DATA TO USE START

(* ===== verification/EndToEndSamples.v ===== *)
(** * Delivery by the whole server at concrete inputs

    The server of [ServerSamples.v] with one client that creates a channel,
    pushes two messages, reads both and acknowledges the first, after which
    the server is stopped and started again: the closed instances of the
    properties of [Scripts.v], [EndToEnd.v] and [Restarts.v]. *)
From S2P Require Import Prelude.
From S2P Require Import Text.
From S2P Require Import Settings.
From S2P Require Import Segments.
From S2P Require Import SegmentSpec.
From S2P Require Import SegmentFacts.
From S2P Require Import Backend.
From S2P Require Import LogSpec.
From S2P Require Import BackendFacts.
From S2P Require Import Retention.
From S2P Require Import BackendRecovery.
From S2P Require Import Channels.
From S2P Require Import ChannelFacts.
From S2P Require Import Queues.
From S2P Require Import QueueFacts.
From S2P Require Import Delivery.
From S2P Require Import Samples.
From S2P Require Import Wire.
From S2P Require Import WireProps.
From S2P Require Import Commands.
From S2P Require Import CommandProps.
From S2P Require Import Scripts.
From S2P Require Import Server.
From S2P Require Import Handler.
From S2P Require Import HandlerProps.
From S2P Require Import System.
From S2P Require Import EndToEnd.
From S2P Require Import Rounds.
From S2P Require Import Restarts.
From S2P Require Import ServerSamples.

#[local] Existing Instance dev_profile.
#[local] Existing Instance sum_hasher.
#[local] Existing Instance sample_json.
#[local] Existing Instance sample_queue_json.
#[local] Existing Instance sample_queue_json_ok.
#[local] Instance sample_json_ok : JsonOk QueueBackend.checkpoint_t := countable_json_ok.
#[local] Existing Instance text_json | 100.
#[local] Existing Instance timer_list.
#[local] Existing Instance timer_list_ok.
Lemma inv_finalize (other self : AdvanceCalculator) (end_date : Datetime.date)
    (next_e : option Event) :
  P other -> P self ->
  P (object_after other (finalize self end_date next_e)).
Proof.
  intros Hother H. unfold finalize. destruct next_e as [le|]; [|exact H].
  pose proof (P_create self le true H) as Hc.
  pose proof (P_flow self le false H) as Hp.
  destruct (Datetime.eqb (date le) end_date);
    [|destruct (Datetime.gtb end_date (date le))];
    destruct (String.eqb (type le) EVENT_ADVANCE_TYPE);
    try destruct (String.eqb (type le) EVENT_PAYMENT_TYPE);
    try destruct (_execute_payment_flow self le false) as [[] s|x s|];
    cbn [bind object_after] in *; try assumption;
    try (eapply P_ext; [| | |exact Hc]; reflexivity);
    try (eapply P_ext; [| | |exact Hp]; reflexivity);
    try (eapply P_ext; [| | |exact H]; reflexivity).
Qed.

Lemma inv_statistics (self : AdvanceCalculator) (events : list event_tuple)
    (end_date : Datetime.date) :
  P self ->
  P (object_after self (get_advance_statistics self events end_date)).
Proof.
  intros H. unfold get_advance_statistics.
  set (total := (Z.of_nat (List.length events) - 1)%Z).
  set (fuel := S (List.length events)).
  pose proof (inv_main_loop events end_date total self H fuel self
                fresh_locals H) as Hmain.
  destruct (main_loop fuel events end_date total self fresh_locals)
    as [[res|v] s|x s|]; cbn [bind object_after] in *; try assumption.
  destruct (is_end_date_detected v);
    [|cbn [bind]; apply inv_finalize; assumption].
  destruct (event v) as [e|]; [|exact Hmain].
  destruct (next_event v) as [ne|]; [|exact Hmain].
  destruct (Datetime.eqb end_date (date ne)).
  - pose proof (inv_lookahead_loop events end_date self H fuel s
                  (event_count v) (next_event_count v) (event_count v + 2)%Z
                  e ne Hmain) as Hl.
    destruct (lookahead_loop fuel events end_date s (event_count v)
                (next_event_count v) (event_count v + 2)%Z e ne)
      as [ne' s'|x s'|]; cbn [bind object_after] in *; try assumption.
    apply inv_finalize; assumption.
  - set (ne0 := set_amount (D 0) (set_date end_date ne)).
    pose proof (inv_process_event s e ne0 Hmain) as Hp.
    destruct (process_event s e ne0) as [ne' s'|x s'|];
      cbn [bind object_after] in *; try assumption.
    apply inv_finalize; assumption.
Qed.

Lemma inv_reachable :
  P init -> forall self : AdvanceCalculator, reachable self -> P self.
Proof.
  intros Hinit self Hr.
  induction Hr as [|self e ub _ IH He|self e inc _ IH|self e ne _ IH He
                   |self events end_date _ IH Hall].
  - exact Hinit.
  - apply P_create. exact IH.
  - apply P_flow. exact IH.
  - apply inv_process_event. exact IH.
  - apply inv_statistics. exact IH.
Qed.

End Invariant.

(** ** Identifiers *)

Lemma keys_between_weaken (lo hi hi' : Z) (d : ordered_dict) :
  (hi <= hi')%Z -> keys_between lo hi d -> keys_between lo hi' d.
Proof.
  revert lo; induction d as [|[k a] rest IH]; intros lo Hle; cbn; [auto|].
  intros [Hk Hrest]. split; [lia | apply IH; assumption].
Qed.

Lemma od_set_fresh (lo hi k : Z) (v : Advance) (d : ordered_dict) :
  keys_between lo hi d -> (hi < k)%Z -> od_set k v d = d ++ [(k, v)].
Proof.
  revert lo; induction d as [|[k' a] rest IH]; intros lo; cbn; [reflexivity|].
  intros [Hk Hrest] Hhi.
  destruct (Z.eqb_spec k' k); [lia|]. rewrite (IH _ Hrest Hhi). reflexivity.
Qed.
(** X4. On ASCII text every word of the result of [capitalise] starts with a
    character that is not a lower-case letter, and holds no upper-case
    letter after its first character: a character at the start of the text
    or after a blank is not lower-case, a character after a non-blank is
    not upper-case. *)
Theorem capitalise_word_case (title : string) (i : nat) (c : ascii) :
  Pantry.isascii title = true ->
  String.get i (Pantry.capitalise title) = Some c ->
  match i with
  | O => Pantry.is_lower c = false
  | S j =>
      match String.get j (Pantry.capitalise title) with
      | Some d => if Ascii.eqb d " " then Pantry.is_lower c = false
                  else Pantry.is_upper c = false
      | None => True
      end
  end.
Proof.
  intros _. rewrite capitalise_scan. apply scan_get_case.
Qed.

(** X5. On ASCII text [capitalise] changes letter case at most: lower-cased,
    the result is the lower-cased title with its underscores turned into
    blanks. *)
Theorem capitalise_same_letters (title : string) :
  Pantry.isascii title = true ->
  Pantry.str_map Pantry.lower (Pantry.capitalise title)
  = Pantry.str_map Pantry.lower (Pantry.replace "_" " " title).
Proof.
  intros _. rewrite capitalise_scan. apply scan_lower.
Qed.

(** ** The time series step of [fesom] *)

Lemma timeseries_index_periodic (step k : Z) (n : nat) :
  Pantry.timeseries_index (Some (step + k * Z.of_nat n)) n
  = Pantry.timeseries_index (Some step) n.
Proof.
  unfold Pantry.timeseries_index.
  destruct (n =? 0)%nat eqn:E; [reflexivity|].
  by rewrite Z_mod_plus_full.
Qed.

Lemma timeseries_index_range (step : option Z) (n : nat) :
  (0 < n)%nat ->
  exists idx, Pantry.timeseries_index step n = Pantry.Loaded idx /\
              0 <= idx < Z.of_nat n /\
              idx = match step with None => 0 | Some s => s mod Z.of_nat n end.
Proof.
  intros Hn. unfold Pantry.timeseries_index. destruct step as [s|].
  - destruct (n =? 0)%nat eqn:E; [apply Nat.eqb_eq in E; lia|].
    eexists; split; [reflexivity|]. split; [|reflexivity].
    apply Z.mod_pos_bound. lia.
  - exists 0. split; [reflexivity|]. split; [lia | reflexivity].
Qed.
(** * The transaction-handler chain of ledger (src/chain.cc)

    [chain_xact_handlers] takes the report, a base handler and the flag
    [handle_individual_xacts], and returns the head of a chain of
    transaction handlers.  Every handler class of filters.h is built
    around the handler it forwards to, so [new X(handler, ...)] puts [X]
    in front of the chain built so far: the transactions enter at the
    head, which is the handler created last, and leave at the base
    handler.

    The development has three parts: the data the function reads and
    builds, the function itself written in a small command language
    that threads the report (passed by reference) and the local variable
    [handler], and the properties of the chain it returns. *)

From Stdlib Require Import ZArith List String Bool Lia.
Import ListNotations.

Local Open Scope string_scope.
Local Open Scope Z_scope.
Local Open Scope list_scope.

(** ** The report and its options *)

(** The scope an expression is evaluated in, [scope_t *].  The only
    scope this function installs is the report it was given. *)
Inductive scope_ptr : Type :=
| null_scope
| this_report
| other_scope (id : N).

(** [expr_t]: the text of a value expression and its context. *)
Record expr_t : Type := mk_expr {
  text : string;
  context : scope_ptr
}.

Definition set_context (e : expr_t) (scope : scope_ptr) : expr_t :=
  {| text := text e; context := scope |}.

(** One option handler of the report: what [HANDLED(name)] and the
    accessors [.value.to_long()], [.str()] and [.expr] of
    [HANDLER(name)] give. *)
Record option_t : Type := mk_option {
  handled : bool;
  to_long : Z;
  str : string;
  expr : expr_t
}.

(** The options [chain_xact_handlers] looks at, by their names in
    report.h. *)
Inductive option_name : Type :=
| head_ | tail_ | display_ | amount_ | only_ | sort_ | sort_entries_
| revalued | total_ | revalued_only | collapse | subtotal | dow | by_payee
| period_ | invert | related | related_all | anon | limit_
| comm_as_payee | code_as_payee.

DATA TO USE END

__WHAT TO PRODUCE__.
Return from the data every line that holds "AdvanceCalculator".

__FINISHED EXERCISE__.
Lemma inv_finalize (other self : AdvanceCalculator) (end_date : Datetime.date)
Lemma inv_statistics (self : AdvanceCalculator) (events : list event_tuple)
  P init -> forall self : AdvanceCalculator, reachable self -> P self.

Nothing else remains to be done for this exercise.